**Task**
Type out the data below in its entirety, exactly as given.

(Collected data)
(** C10. No sequence of global signals makes [global_state_changed] create
    a restart task or touch the device map, whatever the stop handler does;
    and a signal that takes the recorded global state to online, from offline
    or from unknown, records it and calls neither handler. *)
Theorem global_state_changed_never_restarts
    (stop_handler : list handler_call -> result unit) :
  (forall xs w,
      restart_tasks (calls (deliver (global_state_changed stop_handler) xs w))
        = restart_tasks (calls w) /\
      device_list (deliver (global_state_changed stop_handler) xs w)
        = device_list w) /\
  (forall x w,
      derived_online x = Some true ->
      current_global_state w <> Some true ->
      global_state_changed stop_handler x w =
        (Ok tt, {| device_list := device_list w;
                   current_global_state := Some true;
                   calls := calls w |})).
Proof.
  split.
  - induction xs as [|x xs IH]; intros w; [done |].
    cbn [deliver]. destruct (IH (snd (global_state_changed stop_handler x w)))
      as [-> ->].
    pose proof (global_state_changed_step stop_handler x w) as Hs.
    destruct (derived_online x) as [online|].
    + rewrite Hs. cbn [calls device_list]. rewrite restart_tasks_app.
      split; [| done]. destruct (negb online && _); cbn; lia.
    + by rewrite Hs.
  - unfold derived_online, global_state_changed, bind, to_network_state, get.
    intros x w. destruct (NetworkManagerState.of_int x) as [ns|e]; [| done].
    intros [= ->] Hw. destruct (current_global_state w) as [[|]|]; done.
Qed.

Lemma global_state_changed_never_restarts_witness :
  global_state_changed (fun _ => Raise (DBusError "timeout")) 70
    offline_recorded =
  (Ok tt, {| device_list := device_list offline_recorded;
             current_global_state := Some true;
             calls := calls offline_recorded |}).
Proof.
  apply (proj2 (global_state_changed_never_restarts
                  (fun _ => Raise (DBusError "timeout")))).
  - reflexivity.
  - discriminate.
Defined.

Lemma last_recorded_snoc (recorded : gmap string bool)
    (earlier : list (string * bool)) (d : string) (online : bool)
    (d' : string) :
  last_recorded recorded (earlier ++ [(d, online)]) d' =
    if decide (d = d') then Some online else last_recorded recorded earlier d'.
Proof.
  unfold last_recorded. rewrite rev_app_distr. cbn.
  destruct (String.eqb_spec d d') as [->|Hne].
  - by rewrite decide_True.
  - by rewrite decide_False.
Qed.

Lemma online_edges_deliver (recorded : gmap string bool)
    (messages : list Message) (earlier : list (string * bool)) (w : state) :
  (forall d, device_list w !! d = last_recorded recorded earlier d) ->
  restart_tasks (calls (deliver device_state_changed messages w)) =
    restart_tasks (calls w)
    + online_edges recorded earlier (omap observation messages).
Proof.
  revert earlier w. induction messages as [|m ms IH]; intros earlier w Hinv.
  - cbn. lia.
  - cbn [deliver]. rewrite omap_cons_case.
    pose proof (device_state_changed_step m w) as Hs.
    destruct (observation m) as [[d online]|].
    + rewrite Hs. cbn [snd online_edges].
      rewrite (IH (earlier ++ [(d, online)])).
      * cbn [calls]. rewrite restart_tasks_app, <- Hinv.
        destruct (online && _); cbn; lia.
      * intros d'. cbn [device_list]. rewrite last_recorded_snoc.
        destruct (decide (d = d')) as [->|Hne].
        -- by rewrite lookup_insert_eq.
        -- by rewrite lookup_insert_ne.
    + rewrite Hs. by apply IH.
Qed.

(** C6. Over any sequence of messages handed to [device_state_changed], the
    restart handler is scheduled once for each offline-to-online edge of a
    device, a device never seen before counting as not online, and at no
    other time; an online signal for a device already recorded online
    schedules nothing and changes nothing. *)
Theorem restart_once_per_online_edge :
  (forall messages w,
      restart_tasks (calls (deliver device_state_changed messages w)) =
      restart_tasks (calls w)
      + online_edges (device_list w) [] (omap observation messages)) /\
  (forall message device_id w,
      observation message = Some (device_id, true) ->
      device_list w !! device_id = Some true ->
      device_state_changed message w = (Ok false, w)) /\
  (forall message device_id w,
      observation message = Some (device_id, true) ->
      device_list w !! device_id <> Some true ->
      calls (snd (device_state_changed message w)) =
        calls w ++ [created_task_restart_handler]).
Proof.
  split; [| split].
  - intros messages w. by apply online_edges_deliver.
  - intros m d w Hobs Hd.
    pose proof (device_state_changed_step m w) as Hs. rewrite Hobs in Hs.
    rewrite Hs, Hd, (insert_id _ _ _ Hd). cbn. rewrite app_nil_r.
    by destruct w.
  - intros m d w Hobs Hd.
    pose proof (device_state_changed_step m w) as Hs. rewrite Hobs in Hs.
    rewrite Hs. cbn. by rewrite bool_decide_eq_false_2.
Qed.

Lemma restart_once_per_online_edge_witness :
  device_state_changed
    (device_signal "/org/freedesktop/NetworkManager/Devices/2" 100)
    device_2_online = (Ok false, device_2_online) /\
  calls (snd (device_state_changed
    (device_signal "/org/freedesktop/NetworkManager/Devices/3" 100)
    device_2_online)) =
  calls device_2_online ++ [created_task_restart_handler].
Proof.
  split.
  - apply (proj1 (proj2 restart_once_per_online_edge) _ "2"); reflexivity.
  - apply (proj2 (proj2 restart_once_per_online_edge) _ "3");
      [reflexivity | discriminate].
Defined.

**Answer to the problem**
(** C10. No sequence of global signals makes [global_state_changed] create
    a restart task or touch the device map, whatever the stop handler does;
    and a signal that takes the recorded global state to online, from offline
    or from unknown, records it and calls neither handler. *)
Theorem global_state_changed_never_restarts
    (stop_handler : list handler_call -> result unit) :
  (forall xs w,
      restart_tasks (calls (deliver (global_state_changed stop_handler) xs w))
        = restart_tasks (calls w) /\
      device_list (deliver (global_state_changed stop_handler) xs w)
        = device_list w) /\
  (forall x w,
      derived_online x = Some true ->
      current_global_state w <> Some true ->
      global_state_changed stop_handler x w =
        (Ok tt, {| device_list := device_list w;
                   current_global_state := Some true;
                   calls := calls w |})).
Proof.
  split.
  - induction xs as [|x xs IH]; intros w; [done |].
    cbn [deliver]. destruct (IH (snd (global_state_changed stop_handler x w)))
      as [-> ->].
    pose proof (global_state_changed_step stop_handler x w) as Hs.
    destruct (derived_online x) as [online|].
    + rewrite Hs. cbn [calls device_list]. rewrite restart_tasks_app.
      split; [| done]. destruct (negb online && _); cbn; lia.
    + by rewrite Hs.
  - unfold derived_online, global_state_changed, bind, to_network_state, get.
    intros x w. destruct (NetworkManagerState.of_int x) as [ns|e]; [| done].
    intros [= ->] Hw. destruct (current_global_state w) as [[|]|]; done.
Qed.

Lemma global_state_changed_never_restarts_witness :
  global_state_changed (fun _ => Raise (DBusError "timeout")) 70
    offline_recorded =
  (Ok tt, {| device_list := device_list offline_recorded;
             current_global_state := Some true;
             calls := calls offline_recorded |}).
Proof.
  apply (proj2 (global_state_changed_never_restarts
                  (fun _ => Raise (DBusError "timeout")))).
  - reflexivity.
  - discriminate.
Defined.

Lemma last_recorded_snoc (recorded : gmap string bool)
    (earlier : list (string * bool)) (d : string) (online : bool)
    (d' : string) :
  last_recorded recorded (earlier ++ [(d, online)]) d' =
    if decide (d = d') then Some online else last_recorded recorded earlier d'.
Proof.
  unfold last_recorded. rewrite rev_app_distr. cbn.
  destruct (String.eqb_spec d d') as [->|Hne].
  - by rewrite decide_True.
  - by rewrite decide_False.
Qed.

Lemma online_edges_deliver (recorded : gmap string bool)
    (messages : list Message) (earlier : list (string * bool)) (w : state) :
  (forall d, device_list w !! d = last_recorded recorded earlier d) ->
  restart_tasks (calls (deliver device_state_changed messages w)) =
    restart_tasks (calls w)
    + online_edges recorded earlier (omap observation messages).
Proof.
  revert earlier w. induction messages as [|m ms IH]; intros earlier w Hinv.
  - cbn. lia.
  - cbn [deliver]. rewrite omap_cons_case.
    pose proof (device_state_changed_step m w) as Hs.
    destruct (observation m) as [[d online]|].
    + rewrite Hs. cbn [snd online_edges].
      rewrite (IH (earlier ++ [(d, online)])).
      * cbn [calls]. rewrite restart_tasks_app, <- Hinv.
        destruct (online && _); cbn; lia.
      * intros d'. cbn [device_list]. rewrite last_recorded_snoc.
        destruct (decide (d = d')) as [->|Hne].
        -- by rewrite lookup_insert_eq.
        -- by rewrite lookup_insert_ne.
    + rewrite Hs. by apply IH.
Qed.

(** C6. Over any sequence of messages handed to [device_state_changed], the
    restart handler is scheduled once for each offline-to-online edge of a
    device, a device never seen before counting as not online, and at no
    other time; an online signal for a device already recorded online
    schedules nothing and changes nothing. *)
Theorem restart_once_per_online_edge :
  (forall messages w,
      restart_tasks (calls (deliver device_state_changed messages w)) =
      restart_tasks (calls w)
      + online_edges (device_list w) [] (omap observation messages)) /\
  (forall message device_id w,
      observation message = Some (device_id, true) ->
      device_list w !! device_id = Some true ->
      device_state_changed message w = (Ok false, w)) /\
  (forall message device_id w,
      observation message = Some (device_id, true) ->
      device_list w !! device_id <> Some true ->
      calls (snd (device_state_changed message w)) =
        calls w ++ [created_task_restart_handler]).
Proof.
  split; [| split].
  - intros messages w. by apply online_edges_deliver.
  - intros m d w Hobs Hd.
    pose proof (device_state_changed_step m w) as Hs. rewrite Hobs in Hs.
    rewrite Hs, Hd, (insert_id _ _ _ Hd). cbn. rewrite app_nil_r.
    by destruct w.
  - intros m d w Hobs Hd.
    pose proof (device_state_changed_step m w) as Hs. rewrite Hobs in Hs.
    rewrite Hs. cbn. by rewrite bool_decide_eq_false_2.
Qed.

Lemma restart_once_per_online_edge_witness :
  device_state_changed
    (device_signal "/org/freedesktop/NetworkManager/Devices/2" 100)
    device_2_online = (Ok false, device_2_online) /\
  calls (snd (device_state_changed
    (device_signal "/org/freedesktop/NetworkManager/Devices/3" 100)
    device_2_online)) =
  calls device_2_online ++ [created_task_restart_handler].
Proof.
  split.
  - apply (proj1 (proj2 restart_once_per_online_edge) _ "2"); reflexivity.
  - apply (proj2 (proj2 restart_once_per_online_edge) _ "3");
      [reflexivity | discriminate].
Defined.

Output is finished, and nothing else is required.